Why Trickle Down Economics Doesn’t Work

So in this picture, the ice cream is the part that corporate America gets under “trickle down economics” and the drips on the cone are what 99 percent of the public gets.  Is that how we want our finances to look?  I think that’s how a lot of our finances FEEL–and I think that’s part of the reason so many Americans–whether we identify as red or blue or other–are so angry and frustrated.

So here’s why “trickle down economics” doesn’t work.  These actions by corporations are  described in more detail in my ebook Conceiving a Peaceful World.  They impoverish us–and people all over the world.  (“Trickle-down economics” is associated with “the free market” and “neoliberalism”).

  1.  Hiring part-time temporary or contract workers instead of full-time employees.
  2.  Keeping worker hours below full-time so medical insurance doesn’t have to be paid.
  3.  Obscene CEO salaries that drain the corporation’s budget.
  4.  Low salaries and low hourly wages for employees.
  5.  The use of sweatshops overseas.
  6.  Moving factories overseas.
  7.  Eliminating corporate contributions to workers’ pensions.
  8. Liquidating the company’s assets and eliminating workers’ pensions, while CEOs make a fortune on their stock options and severance pay.
  9.  Squashing labor unions sometimes through firings or violence.
  10.  Small businesses and rural community development organizations can’t compete with the money, power, and influence of corporate monopolies.
  11.  The “free market” means eliminating corporate regulations and it creates a business environment that favors corporations and limits small, local businesses.
  12.  Corporations influence the passage of laws and policies to favor large corporations–through ALEC and corporate-friendly legislators and government appointees.

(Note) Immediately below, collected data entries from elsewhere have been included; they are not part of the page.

(* ===== verification/ForwarderLaws.v ===== *)
(** Laws of the quote forwarder (Forwarder): every datagram is accounted for once and
    quotes are published in the order in which they came; the hub's subscribers see no
    gaps; how two publishers together repeat quotes. *)

From Stdlib Require Import ZArith QArith Lia Sorting.Sorted.
From S2P Require Import Prelude Codec GoStrings Float64 Dates Best Handshake Ingest FixMd Forwarder.
Local Open Scope Z_scope.
Local Open Scope wtg_scope.

(** * What a publisher promises *)
(** A batch is published as a whole or not at all. *)
Class PublisherLaws (P : Type) `{Publisher P} := {
  pub_log : P -> list JSONEnvelope;
  pub_done : forall p envs p', pub_Publish p envs = (p', None) -> pub_log p' = pub_log p ++ envs;
  pub_failed : forall p envs p' e, pub_Publish p envs = (p', Some e) -> pub_log p' = pub_log p }.

(** The broker keeps it: a batch is one frame. *)
Section broker.
Context (marshal : JSONEnvelope -> option (list byte)) (marshal_array : list JSONEnvelope -> option (list byte)).
#[local] Existing Instance broker_Publish.
#[export] Instance broker_laws : PublisherLaws (H := broker_Publish marshal marshal_array) brokerPublisher.
Proof.
  apply (Build_PublisherLaws _ _ (fun p => concat (bk_sent p).*1)).
  - intros p envs p'. cbv [pub_Publish broker_Publish]. destruct (broker_wire _ _ envs) as [w|[| |[]]|]; try done. unfold publishBroadcast.
    destruct (bk_oracle p (bk_n p)); [|done]. intros [= <-]. cbn. rewrite fmap_app, concat_app. cbn. by rewrite app_nil_r.
  - intros p envs p' e. cbv [pub_Publish broker_Publish]. destruct (broker_wire _ _ envs) as [w|[| |[]]|]; try (by intros [= <- <-]). unfold publishBroadcast.
    destruct (bk_oracle p (bk_n p)); [done|]. by intros [= <- <-].
Defined.
End broker.

(** * Splitting *)
Section flushing.
Context {P : Type} `{PublisherLaws P}.
Definition oks (fates : list (bool * JSONEnvelope)) : list JSONEnvelope := (List.filter fst fates).*2.
Definition fails (fates : list (bool * JSONEnvelope)) : list JSONEnvelope := (List.filter (fun x => negb x.1) fates).*2.
Lemma oks_app a b : oks (a ++ b) = oks a ++ oks b.
Proof. unfold oks. by rewrite List.filter_app, fmap_app. Qed.
Lemma fails_app a b : fails (a ++ b) = fails a ++ fails b.
Proof. unfold fails. by rewrite List.filter_app, fmap_app. Qed.
(** All of one fate. *)
#[local] Abbreviation all_of b envs := (map (pair (b : bool)) (envs : list JSONEnvelope)).
Lemma all_fate b (envs : list JSONEnvelope) : (all_of b envs).*2 = envs /\
  oks (all_of b envs) = (if b then envs else []) /\ fails (all_of b envs) = (if b then [] else envs).
Proof. unfold oks, fails. induction envs as [|e envs IH]; [by destruct b|]. destruct IH as (E1 & E2 & E3), b; cbn in *; rewrite ?E1, ?E2, ?E3; done. Qed.
Lemma wrap_idem x : wrap 64 (wrap 64 x) = wrap 64 x.
Proof. unfold wrap. by rewrite Zmod_mod. Qed.
Lemma wrap_add x y : wrap 64 (wrap 64 x + y) = wrap 64 (x + y).
Proof. unfold wrap. by rewrite Zplus_mod_idemp_l. Qed.

Definition settled (p p' : P) (ok err ok' err' : Z) (envs : list JSONEnvelope) (fates : list (bool * JSONEnvelope)) : Prop :=
  fates.*2 = envs /\ pub_log p' = pub_log p ++ oks fates /\ wrap 64 ok' = wrap 64 (ok + zlen (oks fates)) /\ wrap 64 err' = wrap 64 (err + zlen (fails fates)).
Lemma settled_all (b : bool) p p' ok err envs :
  pub_log p' = pub_log p ++ (if b then envs else []) ->
  settled p p' ok err (if b then wrap 64 (ok + zlen envs) else ok) (if b then err else wrap 64 (err + zlen envs)) envs (all_of b envs).
Proof.
  intros Hl. unfold settled. destruct (all_fate b envs) as (-> & -> & ->). unfold zlen. destruct b; cbn; repeat split; try done; rewrite ?Z.add_0_r; try done;
    apply wrap_idem.
Qed.
Lemma settled_app (p p1 p2 : P) ok err ok1 err1 ok2 err2 a b fa fb :
  settled p p1 ok err ok1 err1 a fa -> settled p1 p2 ok1 err1 ok2 err2 b fb -> settled p p2 ok err ok2 err2 (a ++ b) (fa ++ fb).
Proof.
  intros (A1 & A2 & A3 & A4) (B1 & B2 & B3 & B4). unfold settled. rewrite fmap_app, A1, B1, oks_app, fails_app, B2, A2, app_assoc.
  rewrite !List.length_app, !Nat2Z.inj_add.
  split; [done|]. split; [done|]. split.
  - rewrite B3, <-wrap_add, A3, wrap_add. f_equal. lia.
  - rewrite B4, <-wrap_add, A4, wrap_add. f_equal. lia.
Qed.
(** Every envelope of a batch is published once, in order, or counted as lost. *)
Lemma flushSplit_settles fuel p ok err envs : exists fates, let '(p', (ok', err')) := flushSplit fuel p ok err envs in settled p p' ok err ok' err' envs fates.
Proof.
  revert p ok err envs. induction fuel as [|fuel IH]; intros p ok err envs; destruct (decide (envs = [])) as [->|Hne].
  1, 3: exists []; cbn; unfold settled, zlen; cbn; by rewrite app_nil_r, !Z.add_0_r.
  all: assert (forall p' e, pub_Publish p envs = (p', Some e) -> exists fates, settled p p' ok err ok (wrap 64 (err + zlen envs)) envs fates) as Hfail
    by (intros p' e E; exists (all_of false envs); apply (settled_all false); rewrite app_nil_r; by apply (pub_failed p envs p' e)).
  all: destruct envs as [|x l]; [done|]; cbn [flushSplit]; destruct (pub_Publish p (x :: l)) as [p' [[]|]] eqn:Ep.
  all: try (by eapply Hfail).
  all: try (exists (all_of true (x :: l)); apply (settled_all true); by apply pub_done).
  all: case_if; [|by eapply Hfail]. 1: by eapply Hfail. set (mid := (length (x :: l) / 2)%nat).
  destruct (IH p' ok err (take mid (x :: l))) as [f1 H1]. destruct (flushSplit fuel p' ok err (take mid (x :: l))) as [p1 [ok1 err1]].
  destruct (IH p1 ok1 err1 (drop mid (x :: l))) as [f2 H2]. exists (f1 ++ f2).
  destruct (flushSplit fuel p1 ok1 err1 (drop mid (x :: l))) as [p2 [ok2 err2]]. rewrite <-(take_drop mid (x :: l)). apply (settled_app p p1 p2 ok err ok1 err1); [|done].
  destruct H1 as (? & El & ? & ?). split; [done|]. split; [|done]. rewrite El. f_equal. by apply (pub_failed _ _ _ _ Ep).
Qed.
(** As many halvings as there are elements are enough. *)
Lemma flushSplit_fuel envs fuel fuel' p ok err : (length envs <= fuel)%nat -> (length envs <= fuel')%nat ->
  flushSplit fuel p ok err envs = flushSplit fuel' p ok err envs.
Proof.
  revert envs fuel' p ok err. induction fuel as [|fuel IH]; intros envs fuel' p ok err Hf Hf'; [by destruct envs; [destruct fuel'|simpl in Hf; lia]|].
  destruct envs as [|x l]; [by destruct fuel'|]. destruct fuel' as [|fuel']; [simpl in Hf'; lia|]. cbn [flushSplit].
  destruct (pub_Publish p (x :: l)) as [p' [[]|]]; try done. destruct (Nat.ltb_spec 1 (length (x :: l))) as [Hl|]; [|done].
  set (mid := (length (x :: l) / 2)%nat). assert (0 < mid < length (x :: l))%nat as Hm.
  { unfold mid. split; [apply Nat.div_str_pos; lia|apply Nat.div_lt; lia]. }
  rewrite (IH (take mid (x :: l)) fuel') by (rewrite length_take; simpl in *; lia).
  destruct (flushSplit fuel' p' ok err (take mid (x :: l))) as [p1 [ok1 err1]]. apply IH; rewrite length_drop; simpl in *; lia.
Qed.
End flushing.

  13.  Factories are closed and workers laid off even when they are profitable because they don’t bring in superprofits.
  14. Large big box retail corporations have come into small towns and put small businesses out of business, people lost jobs and moved to the city, creating ghost towns, unemployment, and/or impoverishing small communities.

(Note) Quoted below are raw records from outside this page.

Lemma under_lookup pre m k : under pre m !! k = if HasPrefix k pre then m !! k else None.
Proof.
  unfold under. destruct (HasPrefix k pre) eqn:E.
  - destruct (m !! k) eqn:Em; [by apply map_lookup_filter_Some|]. apply map_lookup_filter_None. by left.
  - apply map_lookup_filter_None. right. simpl. congruence.
Qed.
Lemma list_existing_spec y s s' o :
  list_existing net y kp s = (s', o) ->
  moved kp s s' /\
  (quiet kp (calls s) (calls s') ->
   (forall id, at_ kp s' id = at_ kp s id) /\
   (forall X, o = Some X -> if DeleteStale y then forall id, id ∈ X <-> is_Some (at_ kp s id) else X = ∅) /\
   ((forall i, (calls s <= i < calls s')%nat -> (net i).2 = Done) -> is_Some o)).
Proof.
  unfold list_existing. destruct (DeleteStale y); cycle 1.
  { intros [= <- <-]. split; [apply moved_refl|]. intros _. split; [done|]. split; [by intros ? [= <-]|eauto]. }
  unfold etcd_List. pose proof (meet_moved kp s) as M. pose proof (meet_at kp s) as A.
  destruct (meet net s) as [s1 oc] eqn:E. simpl in M, A. assert (C1 : calls s1 = S (calls s)) by by inversion E.
  assert (Ho : (net (calls s)).2 = oc) by by inversion E.
  destruct oc; intros [= <- <-]; rewrite C1; (split; [done|]); intros Q; (split; [by intros; apply A|]); split.
  2, 4, 6: intros HD; rewrite HD in Ho by lia; solve [eauto|done].
  all: try by intros ? [= ?].
  intros X [= <-] id. rewrite <- (A id Q). unfold at_. rewrite elem_of_map. split.
  - intros (k & -> & [v Hv]%elem_of_dom). rewrite under_lookup in Hv. destruct (HasPrefix k kp) eqn:Ep; [|done].
    apply HasPrefix_iff in Ep as [t ->]. rewrite TrimPrefix_app. eauto.
  - intros [v Hv]. exists (kp +:+ id). rewrite TrimPrefix_app. split; [done|]. apply elem_of_dom.
    rewrite under_lookup, HasPrefix_app. eauto.
Qed.
End table_laws.

(** The removal of stale keys, when it is asked for. *)
Lemma drop_stale_spec kp y (eo : gset string -> list string) s (X : gset string) s' d :
  (forall X, eo X ≡ₚ elements X) -> (if DeleteStale y then delete_loop net kp s 0 (eo X) else (s, 0)) = (s', d) ->
  moved kp s s' /\
  (quiet kp (calls s) (calls s') ->
   (forall id, at_ kp s' id = at_ kp s id \/ id ∈ X /\ DeleteStale y = true /\ at_ kp s' id = None) /\
   ((forall i, (calls s <= i < calls s')%nat -> (net i).2 = Done) -> DeleteStale y = true -> forall id, id ∈ X -> at_ kp s' id = None)).
Proof.
  intros HE. assert (HN : NoDup (eo X)) by (rewrite HE; apply NoDup_elements).
  assert (HX : forall id, id ∈ eo X <-> id ∈ X) by (intros id; rewrite HE; apply elem_of_elements).
  destruct (DeleteStale y); [|intros [= <- <-]; split; [apply moved_refl|]; by split; [left|]].
  intros ED. destruct (delete_loop_spec kp _ _ _ _ _ HN ED) as [M K]. split; [done|]. intros Q. destruct (K Q) as (D1 & _ & D3). split.
  - intros id. destruct (D1 id) as [|[?%HX ?]]; auto.
  - intros HD _ id Hi. apply D3; [done|]. by apply HX.
Qed.

(** What a run of the copy establishes, whatever calls fail; [fine]: every call works. *)
Record mirrored {P} (marshal : P -> option string) (y : Syncer) (kp : string) (items : list (syncItem P)) (s s' : Etcd) (r : SyncResult)
    (e : option SyncErr) : Prop := mkMirrored {
  mi_outside k : HasPrefix k kp = false -> kv s' !! k = fold_left (effect k) (others (calls s) (calls s')) (kv s !! k);
  mi_log m n : follows m n s -> follows m n s';
  mi_nothing_else id : at_ kp s' id = at_ kp s id \/
    (exists p, wanted items id = Some p /\ at_ kp s' id = marshal p /\ is_Some (marshal p)) \/
    (wanted items id = None /\ DeleteStale y = true /\ at_ kp s' id = None);
  mi_rows id p : e = None -> wanted items id = Some p -> at_ kp s' id = marshal p /\ is_Some (marshal p);
  mi_fine : (forall i, (calls s <= i < calls s')%nat -> (net i).2 = Done) -> (forall id p, wanted items id = Some p -> is_Some (marshal p)) ->
    e = None /\ r_Put r = Z.of_nat (size (want items).1) /\
    (DeleteStale y = true -> forall id, at_ kp s' id = (wanted items id ≫= marshal)) }.

Lemma runSync_mirrored {P} (marshal : P -> option string) wo eo y table sub items s s' r e :
  (forall m, wo m ≡ₚ map_to_list m) -> (forall X, eo X ≡ₚ elements X) ->
  runSync net marshal wo eo y table sub items s = (s', r, e) -> quiet (Prefix y +:+ sub) (calls s) (calls s') ->
  mirrored marshal y (Prefix y +:+ sub) items s s' r e.
Proof.
  intros HW HE. unfold runSync. set (kp := Prefix y +:+ sub). destruct (want items) as [w act] eqn:Ew.
  assert (Hw : forall id p, (id, p) ∈ wo w <-> wanted items id = Some p).
  { intros id p. rewrite HW, elem_of_map_to_list, <- want_wanted, Ew. done. }
  assert (Hd : forall id, id ∈ (wo w).*1 <-> is_Some (wanted items id)).
  { intros id. rewrite list_elem_of_fmap. split; [intros ([? p] & -> & Hp); exists p; by apply Hw|].
    intros [p Hp]. exists (id, p). split; [done|]. by apply Hw. }
  assert (HN : NoDup (wo w).*1) by (rewrite HW; apply NoDup_fst_map_to_list).
  destruct (list_existing net y kp s) as [s1 o] eqn:EL. destruct (list_existing_spec kp y s s1 o EL) as [M1 K1].
  pose proof (mv_calls _ _ _ M1) as C1. destruct o as [X|]; cycle 1.
  { intros [= <- <- <-] Q. destruct (K1 Q) as (A & _ & D). split; [apply (mv_other _ _ _ M1)|apply (mv_log _ _ _ M1)|by auto|done|].
    intros HD _. by destruct (D HD). }
  destruct (put_loop net marshal kp s1 X 0 (wo w)) as [[[s2 X2] n] e2] eqn:EP.
  destruct (put_loop_spec marshal kp _ _ _ _ _ _ _ _ HN EP) as [M2 K2]. pose proof (mv_calls _ _ _ M2) as C2.
  assert (M12 := moved_trans _ _ _ _ M1 M2). destruct e2 as [e2|].
  { intros [= <- <- <-] Q. destruct (proj1 (quiet_split kp (calls s) (calls s1) (calls s2) ltac:(lia)) Q) as [Q1 Q2].
    destruct (K1 Q1) as (A & _ & D), (K2 Q2) as (B1 & _ & _ & B4). split; [apply (mv_other _ _ _ M12)|apply (mv_log _ _ _ M12)| |done|].
    - intros id. destruct (B1 id) as [E|(p & Hp & HB)]; [left; rewrite E; apply A|]. right. left. exists p. by rewrite <- Hw.
    - intros HD HM. discriminate B4; [intros; apply HD; lia|]. intros id p Hp. apply (HM id). by apply Hw. }
  destruct (if DeleteStale y then delete_loop net kp s2 0 (eo X2) else (s2, 0)) as [s3 d] eqn:ED. intros [= <- <- <-] Q.
  destruct (drop_stale_spec kp y eo s2 X2 s3 d HE ED) as [M3 K3]. pose proof (mv_calls _ _ _ M3) as C3.
  destruct (proj1 (quiet_split kp (calls s) (calls s1) (calls s3) ltac:(lia)) Q) as [Q1 Q23].
  destruct (proj1 (quiet_split kp (calls s1) (calls s2) (calls s3) ltac:(lia)) Q23) as [Q2 Q3].
  destruct (K1 Q1) as (A1 & A2 & A3), (K2 Q2) as (B1 & B2 & B3 & B4), (K3 Q3) as [D1 D2]. specialize (A2 X eq_refl).
  destruct (B3 eq_refl) as (Hn & HX2 & B5).
  assert (HK : forall id, id ∈ X2 -> wanted items id = None).
  { intros id. rewrite HX2, elem_of_difference, elem_of_list_to_set, Hd. intros [_ HI]. apply eq_None_not_Some. auto. }
  split.
  - apply (mv_other _ _ _ (moved_trans _ _ _ _ M12 M3)).
  - apply (mv_log _ _ _ (moved_trans _ _ _ _ M12 M3)).
  - intros id. destruct (D1 id) as [E|(Hi & Hy & E)]; [|right; right; auto]. rewrite E.
    destruct (B1 id) as [E2|(p & Hp & HB)]; [left; by rewrite E2, A1|]. right. left. exists p. by rewrite <- Hw.
  - intros id p _ Hp. destruct (D1 id) as [E|(Hi & _)]; [rewrite E; apply B5; by apply Hw|]. by rewrite (HK id Hi) in Hp.
  - intros HD HM. split; [done|]. split.
    { cbn [r_Put]. rewrite Ew, Hn, HW, length_map_to_list. cbn [fst]. lia. }
    intros Hy id. rewrite Hy in A2. destruct (wanted items id) as [p|] eqn:Ep; cbn.
    + destruct (D1 id) as [E|(Hi & _)]; [rewrite E; apply B5; by apply Hw|]. by rewrite (HK id Hi) in Ep.
    + assert (E2 : at_ kp s2 id = at_ kp s id).
      { rewrite B2, A1; [done|]. rewrite Hd, Ep. by intros [? ?]. }
      destruct (at_ kp s id) eqn:Ea.
      * apply D2; [intros; apply HD; lia|done|]. rewrite HX2, elem_of_difference, elem_of_list_to_set, Hd, Ep, A2, Ea. split; [eauto|by intros [? ?]].
      * destruct (D1 id) as [E|(_ & _ & E)]; by rewrite E.
Qed.
End laws.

  15.  Corporations pressure legislators in the U.S. to shift federal and state budgets away from public infrastructure (fire, police, roads & bridges, education, health care, etc.) to fund corporate-friendly projects, provide obscene corporate subsidies, cut corporate taxes, etc.  The World Bank and Inter-Monetary Fund similarly force the governments of other countries to change their budgets to benefit corporate projects like airports instead of roads for ordinary citizens, to sell natural resources to corporations cheaply, and cut infrastructure funding and more–in order for the country’s loans to be funded or renewed.
  16.  Women and people of color are still paid less than white males.
  17.  People of color are scapegoated–AND Republicans and Democrats are pitted against each other–by the corporate media so we will all fight among ourselves instead of recognizing the corporate structure as the root cause of these injustices.
  18.  Women’s rights are attacked because women’s voices are powerful and hard to silence when we speak out on behalf of children and families and demand funding for social services and policies that support healthy communities and peace–all of which threaten corporate greed.
  19.  Environmental concerns are attacked or ridiculed because it is very expensive for corporations to clean up their messes.
  20. Many rich people are still very invested in fossil fuels–which have created ultra-rich multi-generational dynasty families.  The reality of climate change is challenged because solar and wind energy threaten their investments.  Instead of having energy independence the public is increasingly dealing with massive weather catastrophes like Katrina, extreme heat, rising seas in coastal communities, floods and droughts, etc.
  21.  Single payer health-care for all–or the expansion of Medicare for all people would be immensely cheaper and higher quality for citizens and the government–but it threatens the corporate greed of large insurance companies–several of which have had CEOs on the Forbes billionaires list–like Cigna and United Health Care–while other ordinary people have gone bankrupt or died without adequate health care.
  22.  Corporations are very similar to the Communist government in that a small group of people make decisions affecting the lives of hundreds of thousands of people, notes Richard Wolff.  Instead, in cooperatives, the employees ARE the Board of Directors and make all the decisions–so naturally they have more concern for livable salaries, good working conditions, and the environment that contribute to healthy families and communities.  Dr. Wolff is a professor at University of Massachusetts in Amherst.
  23.  War costs us the lives and/or health of many of our family members, but militarism and war are big business for many corporations, especially those in fossil fuels, banks, and the military-industrial complex.  In fact, one legislator at the Climate March on Washington in 2017 called several of these greed-driven groups “cartels”.